Peugeot’s redesigned 2008 SUV will arrive in Australian showrooms in the fourth quarter of this year, distributor Inchcape has confirmed.
The new generation was first revealed in June of last year and went on sale in Europe back in January.
It’s moved to Groupe PSA’s new Common Modular Platform, which also underpins the latest 208 and Opel Corsa, as well as the DS 3 Crossback.
That means it now features a battery-electric version, the e-2008. This model uses a 50kWh lithium-ion battery and an electric motor, with a total system output of 100kW of power and 260Nm of torque.
Electric range is up to 310km under the stricter WLTP standard, while DC fast charging allows owners to charge up to 80 per cent in 30 minutes at 100kW public charging stations.
Peugeot’s PureTech 1.2-litre turbocharged three-cylinder engine is available in three states of tune. The least powerful has 75kW of power and 205Nm of torque and is mated to a six-speed manual transmission.

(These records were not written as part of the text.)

(** * Tydux: the mutation-commit protocol

    A shallow embedding of the three state containers of the repository:

    - [StoreTs]: the [Store] of [src/Store.ts] (mutators proxy,
      [mutateState], [MutatorEvent]);
    - [Dispatchers]: the older [Store] whose mutators are wrapped in place
      ([createDispatchers], [select]);
    - [FacadeTs]: the redux facade of [projects/w11k/tydux/src/lib/Facade.ts].

    JavaScript objects are association lists in insertion order, object
    identity is a location of a heap, exceptions are an outcome of a small
    state monad, and the micro-task queue of the facade is an explicit list
    of pending jobs. The properties of a state object hold primitive
    values: objects and arrays nested in a state, which a draft shares
    with the state it was made from, are not modelled. *)

From Stdlib Require Import ZArith Lia String Ascii List DecimalString DecimalNat.
From stdpp Require Import base list strings gmap.

(** ** JavaScript values, strings and plain objects

    A string is the sequence of its UTF-16 code units, as [length],
    [indexOf], [substring] and [split] count them; the code units are
    those below 256, one [ascii] each, so that a text with a character
    outside Latin-1 has no counterpart here. *)

Module Js.

(** Primitive values, as user code writes them in literals. *)
Inductive prim : Type :=
| PUndefined
| PNull
| PBool (b : bool)
| PNum (n : Z)
| PStr (s : string).

Definition loc := nat.

(** A value held by a property: a primitive, a reference to an object of
    the heap, or a function (named after the method it wraps). *)
Inductive value : Type :=
| VPrim (p : prim)
| VRef (l : loc)
| VFun (f : string).

Inductive exn : Type :=
| Error (msg : string)
| TypeError.

Global Instance prim_eq_dec : EqDecision prim.
Proof. solve_decision. Defined.
Global Instance value_eq_dec : EqDecision value.
Proof. solve_decision. Defined.
Global Instance exn_eq_dec : EqDecision exn.
Proof. solve_decision. Defined.

(** [s.indexOf(pat)]: the first position of [pat] in [s], or -1. *)
Definition indexOf (pat s : string) : Z :=
  match String.index 0 pat s with
  | Some n => Z.of_nat n
  | None => (-1)%Z
  end.

(** [s.substring(a, b)]: both ends are clamped to [0, length] and swapped
    when out of order. *)
Definition clamp (len : nat) (i : Z) : nat := Nat.min (Z.to_nat i) len.

Definition substring (s : string) (a b : Z) : string :=
  let a' := clamp (String.length s) a in
  let b' := clamp (String.length s) b in
  String.substring (Nat.min a' b') (Nat.max a' b' - Nat.min a' b') s.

Above it sits a 96kW/230Nm version with either a six-speed manual or eight-speed automatic and a 115kW/240Nm version available only with the auto.
There are also two 1.5-litre turbo-diesel four-cylinder engines on offer, one with 74kW and 250Nm and a six-speed manual, the other with 96kW and 250Nm and an eight-speed auto.

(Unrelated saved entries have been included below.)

(** A property that [add] and [merge] followed by the release of the
    token keep, from states that satisfy the invariant, holds along every
    run of a client. *)
Lemma client_run_keeps (P : Sequencer → Prop) :
  (∀ s v status owns s',
     seq_inv s → P s → add AKU_LIMITS_MAX_ID v s = Some (status, owns, s') → P s') →
  (∀ s events s',
     seq_inv s → P s → merge (progress_flag_ s) s = Some (events, s') →
     P (release (progress_flag_ s) s')) →
  ∀ ops s t s' t',
    seq_inv s → P s →
    client_run AKU_LIMITS_MAX_ID ops (s, t) = Some (s', t') → P s'.
Proof.
  intros Hadd Hmerge.
  induction ops as [|op ops IH]; intros s t s' t' Hinv HP; cbn [client_run].
  { intros; by simplify_eq. }
  destruct (client_step AKU_LIMITS_MAX_ID (s, t) op) as [[s1 t1]|] eqn:Hstep; [|done].
  intros Hrun. apply (IH s1 t1 s' t'); [by eapply client_step_seq_inv| |done].
  destruct op as [v|]; simpl in Hstep.
  - destruct (add AKU_LIMITS_MAX_ID v s) as [[[st o] s2]|] eqn:Ha; simplify_eq.
    by eapply Hadd.
  - destruct (merge (progress_flag_ s) s) as [[ev s2]|] eqn:Hm; simplify_eq.
    by eapply Hmerge.
Qed.

(** X8: a client that hands every owning token to [merge] never meets
    the exception or the assertion of the sequencer: in every state it
    reaches [add] returns for every value, [close] and [merge] return,
    [search] blocks (while a checkpoint is staged) or emits, and Ready is
    empty whenever the progress mutex is free. *)
Theorem client_never_throws s :
  reachable AKU_LIMITS_MAX_ID s →
  (∀ v, ∃ status owns s', add AKU_LIMITS_MAX_ID v s = Some (status, owns, s')) ∧
  (∃ owns s', close s = Some (owns, s')) ∧
  (∃ events s', merge (progress_flag_ s) s = Some (events, s')) ∧
  (∀ q, (progress_flag_ s = true ∧ search q s = Blocked) ∨
        (progress_flag_ s = false ∧ ∃ events, search q s = Emitted events)) ∧
  (progress_flag_ s = false → ready_ s = []).
Proof.
  intros Hinv%reachable_seq_inv. split_and!.
  - intros v. destruct (add_seq_inv AKU_LIMITS_MAX_ID v s Hinv) as (st & o & s' & Ha & _).
    by exists st, o, s'.
  - unfold close. destruct (progress_flag_ s) eqn:Hp; [by eexists _, _|].
    rewrite (inv_ready s Hinv Hp). by eexists _, _.
  - destruct (merge_release s Hinv) as (ev & s' & Hm & _).
    by exists ev, s'.
  - intros q. unfold search. destruct (progress_flag_ s) eqn:Hp; [by left|right].
    split; [done|]. rewrite (inv_ready s Hinv Hp), foldl_filter_run. simpl.
    destruct (kway_merge_total (direction q) (List.filter (SearchPredicate q) <$> runs_ s))
      as (items & -> & _).
    { apply Forall_fmap. eapply Forall_impl; [apply Hinv|]. intros run.
      apply run_sorted_filter. }
    by eexists.
  - by apply inv_ready.
Qed.

(** *** The last keys of the active runs *)

Lemma insert_value_tops v key runs :
  back key = Some v → runs_ordered runs → tops_decrease runs →
  tops_decrease (insert_value v key runs).
Proof.
  intros Hk Ho Ht. unfold tops_decrease in *.
  pose proof (proj2 Ho) as Hne. rewrite Forall_lookup in Hne.
  assert (∀ j r, (j < insert_position key runs)%nat → runs !! j = Some r →
                 ∀ r', back r' = Some v → top_element_more r r' = true) as Hbefore.
  { intros j r Hj Hr r' Hr'. unfold top_element_more, top_element_less. rewrite Hr'.
    destruct (back r) as [t|] eqn:Hb; [|apply last_None in Hb; by destruct (Hne j r)].
    by apply (insert_position_before v key runs j r t). }
  pose proof (insert_position_top v key runs) as Htop.
  destruct (insert_value_cases v key runs) as [[Hend ->]|(r & Hr & ->)].
  - apply StronglySorted_app_2; [|done|repeat constructor].
    intros x1 x2 (j & Hj)%list_elem_of_lookup ->%list_elem_of_singleton.
    apply (Hbefore j); [|done..]. apply lookup_lt_Some in Hj. lia.
  - revert Hbefore Htop Hr. generalize (insert_position key runs).
    intros i Hbefore Htop Hr.
    rewrite <- (take_drop_middle runs i r Hr) in Ht.
    apply StronglySorted_app in Ht as (Hcross & Htake & Hdrop).
    apply StronglySorted_cons in Hdrop as [Hhd Hdrop].
    apply StronglySorted_app_2; [|done|].
    + intros x1 x2 Hx1 [->|Hx2]%elem_of_cons.
      * apply elem_of_take in Hx1 as (j & Hj & Hlt).
        apply (Hbefore j); [done..|]. unfold back. by rewrite last_snoc.
      * apply Hcross; [done|]. by right.
    + constructor; [done|]. rewrite Forall_forall in *. intros y Hy.
      specialize (Hhd y Hy). unfold top_element_more, top_element_less, back in *.
      rewrite last_snoc.
      destruct (list.last y) as [b|]; [|done].
      destruct (list.last r) as [t|] eqn:Hlast; [|done].
      eapply value_less_le_trans; [done|]. by apply (Htop r t).
Qed.

Lemma omap_active_tops target runs :
  tops_decrease runs → tops_decrease (omap (spec_active_part target) runs).
Proof.
  unfold tops_decrease. induction 1 as [|run runs Hs IH Hhd]; [constructor|]. simpl.
  destruct (spec_active_part target run) as [r|] eqn:Hr; [|done].
  constructor; [done|]. apply spec_active_part_back in Hr as [Hr _].
  rewrite Forall_forall in *. intros y (run' & Hin & Hy)%list_elem_of_omap.
  apply spec_active_part_back in Hy as [Hy _].
  unfold top_element_more. erewrite top_element_less_back; [by apply Hhd|done..].
Qed.

(** X9: in every state a client reaches, no active run is empty and the
    last keys of the active runs decrease strictly from each run to the
    next, so no two runs end with the same key and the search of [add]
    finds its range partitioned. *)
Theorem reachable_tops_decrease s :
  reachable AKU_LIMITS_MAX_ID s →
  tops_decrease (runs_ s) ∧ Forall (λ r, r ≠ []) (runs_ s) ∧
  ∀ key, partitioned (λ r, top_element_more r key) (runs_ s).
Proof.
  intros Hreach. pose proof (reachable_seq_inv _ _ Hreach) as Hinv.
  split_and!; [|apply Hinv|intros key; apply ordered_runs_partitioned, Hinv].
  destruct Hreach as (w & s0 & ops & t & Hnew & Hrun).
  apply (client_run_keeps (λ s, tops_decrease (runs_ s))) in Hrun; [done| | | |].
  - clear. intros s v status owns s' Hinv Ht. rewrite add_unfold.
    destruct (check_timestamp_cases AKU_LIMITS_MAX_ID (get_ts v) s Hinv)
      as (st & o & s1 & -> & H1 & Hcases).
    assert (tops_decrease (runs_ s1)) as Ht1.
    { destruct Hcases as [(_ & _ & ->)|[(_ & _ & ->)|[(_ & _ & [->| ->])|
        (_ & _ & _ & _ & ->)]]]; try done. simpl. by apply omap_active_tops. }
    case_decide; intros; simplify_eq; [|done]. simpl.
    apply insert_value_tops; [apply add_key_back|apply H1|done].
  - clear. intros s events s' _ Ht Hm. apply merge_frame in Hm as (_ & _ & _ & Hruns & _).
    unfold release. destruct (progress_flag_ s); simpl; by rewrite Hruns.
  - by eapply seq_inv_new.
  - unfold new_sequencer in Hnew. destruct (w <=? 0); simplify_eq. constructor.
Qed.

(** *** The timestamps *)

Lemma client_step_frame s t op s' t' :
  client_step AKU_LIMITS_MAX_ID (s, t) op = Some (s', t') →
  top_timestamp_ s <= top_timestamp_ s' ∧ checkpoint_ s <= checkpoint_ s' ∧
  window_size_ s' = window_size_ s.
Proof.
  destruct op as [v|]; simpl.
  - destruct (add AKU_LIMITS_MAX_ID v s) as [[[st o] s1]|] eqn:Ha; [|done].
    apply add_frame in Ha as (Htop & Hw & Hcp). intros; simplify_eq.
    split_and!; [lia|done..].
  - destruct (merge (progress_flag_ s) s) as [[ev s1]|] eqn:Hm; [|done].
    apply merge_frame in Hm as (Htop & Hw & Hcp & _). intros; simplify_eq.
    unfold release. destruct (progress_flag_ s); simpl; split_and!; lia.
Qed.

(** X10: along every sequence of [add] and [merge] calls, from any
    state, [top_timestamp_] and [checkpoint_] never decrease and the
    window size never changes. *)
Theorem client_run_monotone ops s t s' t' :
  client_run AKU_LIMITS_MAX_ID ops (s, t) = Some (s', t') →
  top_timestamp_ s <= top_timestamp_ s' ∧ checkpoint_ s <= checkpoint_ s' ∧
  window_size_ s' = window_size_ s.
Proof.
  revert s t. induction ops as [|op ops IH]; intros s t; cbn [client_run].
  { intros; simplify_eq. by split_and!. }
  destruct (client_step AKU_LIMITS_MAX_ID (s, t) op) as [[s1 t1]|] eqn:Hstep; [|done].
  intros (Htop & Hcp & Hw)%IH. apply client_step_frame in Hstep as (Htop1 & Hcp1 & Hw1).
  split_and!; [lia | lia | congruence].
Qed.

Lemma merge_contents owns s events s' v :
  merge owns s = Some (events, s') → v ∈ contents (release owns s') → v ∈ contents s.
Proof.
  assert (contents (release owns s') = contents s') as ->.
  { unfold release. by destruct owns. }
  unfold merge. destruct owns; simpl; [|intros; by simplify_eq].
  destruct (_ =? _)%nat; [intros; by simplify_eq|].
  destruct (kway_merge _ _); [|done]. intros; simplify_eq.
  unfold contents in *. simpl in *. apply elem_of_app. by right.
Qed.

(** X11: in every state a client reaches, no value held in an active run
    or in Ready has a timestamp above [top_timestamp_]. *)
Theorem reachable_below_top s :
  reachable AKU_LIMITS_MAX_ID s → below_top s.
Proof.
  intros (w & s0 & ops & t & Hnew & Hrun).
  apply (client_run_keeps below_top) in Hrun; [done| | | |].
  - clear. intros s v status owns s' Hinv Hb Hadd x.
    rewrite (add_contents _ _ _ _ _ _ Hinv Hadd).
    apply add_frame in Hadd as (-> & _). rewrite elem_of_app.
    intros [Hx|Hx%Hb]; [|lia].
    case_decide; [apply list_elem_of_singleton in Hx as ->; lia|by apply elem_of_nil in Hx].
  - clear. intros s events s' _ Hb Hm x Hx.
    pose proof (merge_contents _ _ _ _ _ Hm Hx) as Hin%Hb.
    apply merge_frame in Hm as (Htop & _).
    assert (top_timestamp_ (release (progress_flag_ s) s') = top_timestamp_ s') as ->.
    { unfold release. by destruct (progress_flag_ s). }
    lia.
  - by eapply seq_inv_new.
  - unfold new_sequencer in Hnew. destruct (w <=? 0); simplify_eq.
    intros x Hx. by apply elem_of_nil in Hx.
Qed.

End FurtherSequencer.
Lemma add_top_is_max_late :
  top_timestamp_ top_100 = Z.max (top_timestamp_ top_100) (get_ts (at_ts 89)) ∧
  window_size_ top_100 = window_size_ top_100.
Proof.
  apply (add_top_is_max 1000 (at_ts 89) top_100 AKU_ELATE_WRITE false top_100).
  reflexivity.
Defined.

Lemma add_owns_lock_at_21 :
  checkpoint_ one_run <= checkpoint_ staged ∧
  (true = true ↔ checkpoint_ one_run < checkpoint_ staged) ∧
  (true = true →
   AKU_SUCCESS = AKU_SUCCESS ∧ progress_flag_ one_run = false ∧
   progress_flag_ staged = true ∧
   checkpoint_ staged = get_checkpoint_ one_run (get_ts (at_ts 21))) ∧
  (true = false →
   progress_flag_ staged = progress_flag_ one_run ∧ ready_ staged = ready_ one_run ∧
   checkpoint_ staged = checkpoint_ one_run).
Proof.
  apply (add_owns_lock_iff_checkpoint 1000 (at_ts 21) one_run AKU_SUCCESS true staged).
  reflexivity.
Defined.

(** The checkpoint that adding 21 to the one run triggers cuts it
    between 8 and 12. *)
Lemma checkpoint_cuts_one_run :
  ∃ s', make_checkpoint_ 1000 2 one_run = Some (s', true) ∧
        ready_ s' = [[at_ts 5; at_ts 8]] ∧ runs_ s' = [[at_ts 12; at_ts 18]].
Proof.
  destruct (checkpoint_cuts_by_key 1000 2 one_run) as (s' & Hmk & _); try done.
  { by apply (bool_decide_unpack _). }
  exists s'. split; [done|]. vm_compute in Hmk. by simplify_eq.
Defined.

Lemma staged_never_throws :
  (∀ v, ∃ status owns s', add 1000 v staged = Some (status, owns, s')) ∧
  (∃ owns s', close staged = Some (owns, s')) ∧
  (∃ events s', merge (progress_flag_ staged) staged = Some (events, s')) ∧
  (∀ q, (progress_flag_ staged = true ∧ search q staged = Blocked) ∨
        (progress_flag_ staged = false ∧ ∃ events, search q staged = Emitted events)) ∧
  (progress_flag_ staged = false → ready_ staged = []).
Proof.
  apply (client_never_throws 1000 staged).
  exists 10, fresh,
         [OpAdd (at_ts 5); OpAdd (at_ts 8); OpAdd (at_ts 12); OpMerge;
          OpAdd (at_ts 18); OpAdd (at_ts 21)].
  by eexists.
Defined.

Lemma five_eight_tops_decrease :
  tops_decrease (runs_ five_eight) ∧ Forall (λ r, r ≠ []) (runs_ five_eight) ∧
  ∀ key, partitioned (λ r, top_element_more r key) (runs_ five_eight).
Proof.
  apply (reachable_tops_decrease 1000 five_eight).
  exists 10, fresh, [OpAdd (at_ts 5); OpAdd (at_ts 8)]. by eexists.
Defined.

Lemma fresh_to_five_monotone :
  top_timestamp_ fresh <= top_timestamp_ five ∧ checkpoint_ fresh <= checkpoint_ five ∧
  window_size_ five = window_size_ fresh.
Proof.
  apply (client_run_monotone 1000 [OpAdd (at_ts 5)] fresh (mkTrace [] [])
           five (mkTrace [at_ts 5] [])).
  reflexivity.
Defined.

Lemma staged_below_top : below_top staged.
Proof.
  apply (reachable_below_top 1000 staged).
  exists 10, fresh,
         [OpAdd (at_ts 5); OpAdd (at_ts 8); OpAdd (at_ts 12); OpMerge;
          OpAdd (at_ts 18); OpAdd (at_ts 21)].
  by eexists.
Defined.

(** ** The k-way merge on any runs *)

Lemma kway_next_covers cmp iter heap m r iter' heap' :
  heap_covers iter heap →
  heap_extract cmp heap = Some (m, r) →
  kway_next iter m r = (iter', heap') →
  heap_covers iter' heap'.
Proof.
  intros [Hrep Hnd] He%heap_extract_perm Hnext.
  assert (NoDup (m.2 :: r.*2)) as Hnd'.
  { by rewrite He in Hnd. }
  apply NoDup_cons in Hnd' as [Hm Hr].
  unfold kway_next in Hnext.
  destruct (iter !! m.2) as [[|p rest]|] eqn:Hi; simplify_eq.
  1,3: split; [|done];
    intros i w rest Hiw; destruct (Hrep i w rest Hiw) as [v Hv];
    exists v; rewrite He in Hv; apply elem_of_cons in Hv as [<-|Hv];
    [simpl in *; congruence | done].
  split.
  - intros i w rest' [(<- & Heq & _)|[Hne Hi']]%list_lookup_insert_Some.
    + exists p. by left.
    + destruct (Hrep i w rest' Hi') as [v Hv]. exists v. right.
      rewrite He in Hv. apply elem_of_cons in Hv as [<-|Hv]; [done|done].
  - simpl. by apply NoDup_cons.
Qed.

Expect the local range to be much more condensed. The current 2008 is available exclusively with a turbo 1.2-litre three-pot with 81kW and 205Nm, mated to a six-speed automatic transmission.
Much as the exterior resembles a slightly shrunken version of the handsome 3008 and 5008 SUVs, so too does the interior. That includes Peugeot’s i-Cockpit interior design, which includes a digital instrument cluster.
The largest touchscreen infotainment system available is a 10.0-inch unit, and all screens feature Android Auto and Apple CarPlay.
The interior is also available with surfaces finished in carbon-look trim, Alcantara and Nappa leather, while there are also neat touches like colourful ambient lighting strips, quilted upholstery and metal-look switchgear.
The 2008 has a full suite of active safety and convenience features, including autonomous emergency braking with pedestrian and cyclist detection that works between speeds of 5 and 140km/h. There’s also active parking assist, adaptive cruise control, lane-keeping assist, blind-spot monitoring and traffic sign recognition.
The second-generation model should hopefully give local 2008 sales a boost. Last year, the current-generation 2008 was one of the slowest-selling small SUVs with just 194 units sold, though that was better than its corporate cousins from Citroen, the C3 Aircross (55 sales) and C4 Cactus (92), as well as the Fiat 500X (154).
However, the 2008 was outsold by its French arch-nemesis, the Renault Captur (484 sales) and was even bested by slower-selling Japanese rivals like the Nissan Juke (509) and Suzuki S-Cross (470).
The 2008 skipped the 2019 and 2020 model years though MY18 models are still available. Peugeot’s local website provides pricing only for the 2018 2008 Allure, which costs $29,990 before on-road costs.
That means it’s currently the cheapest way to get into a new Peugeot.